1. Children older than 2 years or adults, male and female in both groups.
2. Patients CD1a antigen blast expression ≥20% at inclusion, either immunophenotypically (flow cytometry) or histologically confirmed.
3. R/R CD1a-positive T-ALL/LL patients, including morphologic or MRD-detectable (≥1x10-4) bone marrow and/or extramedullary relapses after 2 therapy lines:
   1. Relapse after allogeneic haematopoietic stem cell transplantation (allo-HSCT)
   2. Primary refractoriness, defined as either morphologic persistence or detectable MRD (≥1x10-4) after two standard therapy lines, making the patient not candidate for allo-HSCT.

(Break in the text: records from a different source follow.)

(** C7: on a list of well-formed mentions every one of the seven stages
    returns a list in span order, and run on that list it returns the
    same list. *)
Theorem stages_sort_and_are_idempotent (stage : Stage) ms :
  Forall well_formed ms ->
  exists out,
    run_stage stage ms = Some out
    /\ sorted_by_span out
    /\ run_stage stage out = Some out.
Proof.
  intros Hwf. destruct stage; simpl.
  - rewrite (head_pos_filter Hwf). eexists. split; [reflexivity|].
    destruct (selection_twice (value_of head_pos_keep) ms) as [Hs Hi].
    split; [exact Hs|].
    rewrite head_pos_filter by now apply well_formed_selection.
    now rewrite Hi.
  - rewrite (nam_type_filter Hwf). eexists. split; [reflexivity|].
    destruct (selection_twice (value_of nam_type_keep) ms) as [Hs Hi].
    split; [exact Hs|].
    rewrite nam_type_filter by now apply well_formed_selection.
    now rewrite Hi.
  - eexists. split; [reflexivity|].
    destruct (selection_twice weird_keep ms) as [Hs Hi].
    unfold post_process_weird. split; [exact Hs|]. now rewrite Hi.
  - rewrite pleonastic_filter. eexists. split; [reflexivity|].
    destruct (selection_twice (fun m => negb (value_of pleonastic m)) ms)
      as [Hs Hi].
    split; [exact Hs|]. rewrite pleonastic_filter. now rewrite Hi.
  - destruct (same_head_output ms) as (reps & Hout & Hnd & _).
    rewrite Hout. eexists. split; [reflexivity|].
    split; [apply sorted_mentions_by_span|].
    rewrite same_head_distinct.
    + f_equal. apply sorted_by_span_fixed, sorted_mentions_by_span.
    + apply (Permutation_NoDup (l := map head_span reps)); [|exact Hnd].
      apply Permutation_map. symmetry. apply sorted_Permutation.
  - rewrite embedded_head_filter. eexists. split; [reflexivity|].
    destruct (selection_in_context_twice
                (fun l m => negb (head_embedded l m)) ms) as [Hs Hi].
    + intros l m Hm ->. apply negb_true_iff, not_true_iff_false.
      rewrite head_embedded_iff. intros (a & Ha & Hemb).
      apply sorted_filter_In in Hm as [_ Hm].
      apply negb_true_iff, not_true_iff_false in Hm. apply Hm.
      apply head_embedded_iff. exists a. split; [|exact Hemb].
      now apply sorted_filter_In in Ha.
    + split; [exact Hs|]. rewrite embedded_head_filter. now rewrite Hi.
  - eexists. split; [reflexivity|]. rewrite !appositions_filter.
    destruct (selection_in_context_twice
                (fun l m => (type m =? "PRO")%string
                            || negb (embedded_in_appo l m)) ms)
      as [Hs Hi].
    + intros l m Hm ->. apply appositions_keep_iff.
      intros (Hpro & a & Ha & Hemb).
      apply sorted_filter_In in Hm as [_ Hm].
      apply appositions_keep_iff in Hm. apply Hm.
      split; [exact Hpro|]. exists a. split; [|exact Hemb].
      now apply sorted_filter_In in Ha.
    + split; [exact Hs|]. now rewrite Hi.
Qed.
End Cascade.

   3. Refractory first relapse.
   4. Second or further relapse.
4. Patient without reproductive capacity or else, commitment to the use of a highly

   effective method of contraception during the study.

Exclusion Criteria:

1. Limiting organ dysfunction, such as uncontrolled cardiac (e.g., depressed left ventricular ejection fraction (LVEF), <45%), pulmonary, liver, renal or CNS dysfunction.
2. Allo-HSCT within a timeframe <3 months, or requiring continued immunosuppressive treatment for graft versus host disease (GvHD).

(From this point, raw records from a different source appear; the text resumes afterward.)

(** [o.byHost[host] = append(o.byHost[host], tos)] *)
Definition Prepare_append (m : gmap string (list string)) (tos : string)
    : gmap string (list string) :=
  let host := Prepare_host tos in
  <[host := default [] (m !! host) ++ [tos]]> m.

(** Lines 92-97: the map of the recipients by host. *)
Definition Prepare_byHost (to : list string) : gmap string (list string) :=
  foldl Prepare_append ∅ to.

(** Lines 99-106: the cache read, and the lookup on a miss.  [inr] is the
    [return] of line 102, which leaves the function between [Lock] and
    [Unlock]. *)
Definition Prepare_resolve (host : string) (s : State) : Outcome (list MX + error) :=
  match Lock s with
  | Blocks s' => Blocks s'
  | Returns _ s1 =>
      match mxAddrs s1 !! host with
      | Some mxs => Returns (inl mxs) (Unlock s1)
      | None =>
          let '((mxs, err), w) := LookupMX (world (net s1)) host in
          let s2 := set_net s1 {| world := w; log := (log (net s1) ++ [Lookup host mxs err]) |} in
          match err with
          | Some e => Returns (inr (ErrLookupMX host e)) s2
          | None => Returns (inl mxs) (Unlock (set_mxAddrs s2 (<[host := mxs]> (mxAddrs s2))))
          end
      end
  end.

(** Lines 107-117: the probe of the MX hosts of one group, in order. *)
Fixpoint Prepare_mxs (o : EmailOutput) (tos : list string) (mxs : list MX)
    (err : option error) (n : Net) : (bool * option error) * Net :=
  match mxs with
  | [] => ((false, err), n)
  | mx :: rest =>
      let '(err', n') :=
        testMail (Host mx +:+ ":25") None (From o) tos (10 * Second) (tlsConfig o) n in
      match err' with
      | None => ((true, None), n')
      | Some _ => Prepare_mxs o tos rest err' n'
      end
  end.

(** Lines 98-122: the loop over the groups. *)
Fixpoint Prepare_groups (o : EmailOutput) (groups : list (string * list string))
    (err : option error) (s : State) : Outcome (option error) :=
  match groups with
  | [] => Returns None s
  | (host, tos) :: rest =>
      match Prepare_resolve host s with
      | Blocks s' => Blocks s'
      | Returns (inr e) s' => Returns (Some e) s'
      | Returns (inl mxs) s' =>
          (* [err] is assigned by the lookup, that is on a miss only *)
          let err := match mxAddrs s !! host with Some _ => err | None => None end in
          let '((ok, err'), n') := Prepare_mxs o tos mxs err (net s') in
          if ok then Prepare_groups o rest err' (set_net s' n')
          else Returns (Some (ErrTestSend (From o) tos mxs err')) (set_net s' n')
      end
  end.

Definition Prepare (o : EmailOutput) (s : State) : Outcome (option error * EmailOutput) :=
  if decide (hostport o = "") then
    let o' := set_byHost o (Prepare_byHost (To o)) in
    match Prepare_groups o' (range_byHost (world (net s)) (byHost o')) None s with
    | Blocks s' => Blocks s'
    | Returns err s' => Returns (err, o') s'
    end
  else
    let o' := set_byHost o ∅ in
    let '(err, n') :=
      testMail (hostport o) (auth o) (From o) (To o) (10 * Second) (tlsConfig o) (net s) in
    Returns (err, match err with
                  | None => set_byHost o' (<["" := To o]> (byHost o'))
                  | Some _ => o'
                  end)
            (set_net s n').

(** ** [Init] *)

Definition Init (o : EmailOutput) (conf : EmailOutputConfig) (s : State)
    : Outcome (option error * EmailOutput) :=
  let i := Index (Address conf) ":" in
  let host := if (0 <=? i) then slice_to (Address conf) i else Address conf in
  Prepare
    {| From := conf_From conf;
       To := conf_To conf;
       hostport :=
         if decide (Address conf = "") then ""
         else if (0 <=? i) then Address conf else Address conf +:+ ":25";
       auth :=
         if decide (Address conf = "") then auth o
         else if decide (Username conf = "") then auth o
         else Some (PlainAuth "" (Username conf) (Password conf) host);
       byHost := byHost o;
       tlsConfig :=
         if NoCertCheck conf then Some {| InsecureSkipVerify := true |} else tlsConfig o |}
    s.

(** ** The method [EmailOutput.sendMail] *)

(** Lines 190-199: the MX hosts of one group, in order. *)
Fixpoint sendMail_mxs (o : EmailOutput) (tos : list string) (body : option string)
    (mxs : list MX) (err : option error) (n : Net) : option error * Net :=
  match mxs with
  | [] => (err, n)
  | mx :: rest =>
      let '(err', n') :=
        sendMail (Host mx +:+ ":25") None (From o) tos body 30 (tlsConfig o) n in
      match err' with
      | None => (None, n')
      | Some _ => sendMail_mxs o tos body rest err' n'
      end
  end.

(** Lines 186-204: the loop over the groups. *)
Fixpoint sendMail_groups (o : EmailOutput) (body : option string)
    (groups : list (string * list string)) (s : State) : Outcome (option error) :=
  match groups with
  | [] => Returns None s
  | (host, tos) :: rest =>
      match Lock s with
      | Blocks s' => Blocks s'
      | Returns _ s1 =>
          let mxs := default [] (mxAddrs s1 !! host) in
          let s2 := Unlock s1 in
          let '(err, n') := sendMail_mxs o tos body mxs None (net s2) in
          match err with
          | Some e => Returns (Some (ErrSend (From o) tos mxs e)) (set_net s2 n')
          | None => sendMail_groups o body rest (set_net s2 n')
          end
      end
  end.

3. Uncontrolled epilepsy or underlying central nervous system (CNS) severe disease.
4. Active bacterial, fungal or viral infection not controlled by adequate treatment.
5. Known HIV, active hepatitis B (HBV), or hepatitis C virus (HCV) infection.
6. Women who are pregnant (positive urine/blood pregnancy test) or lactating.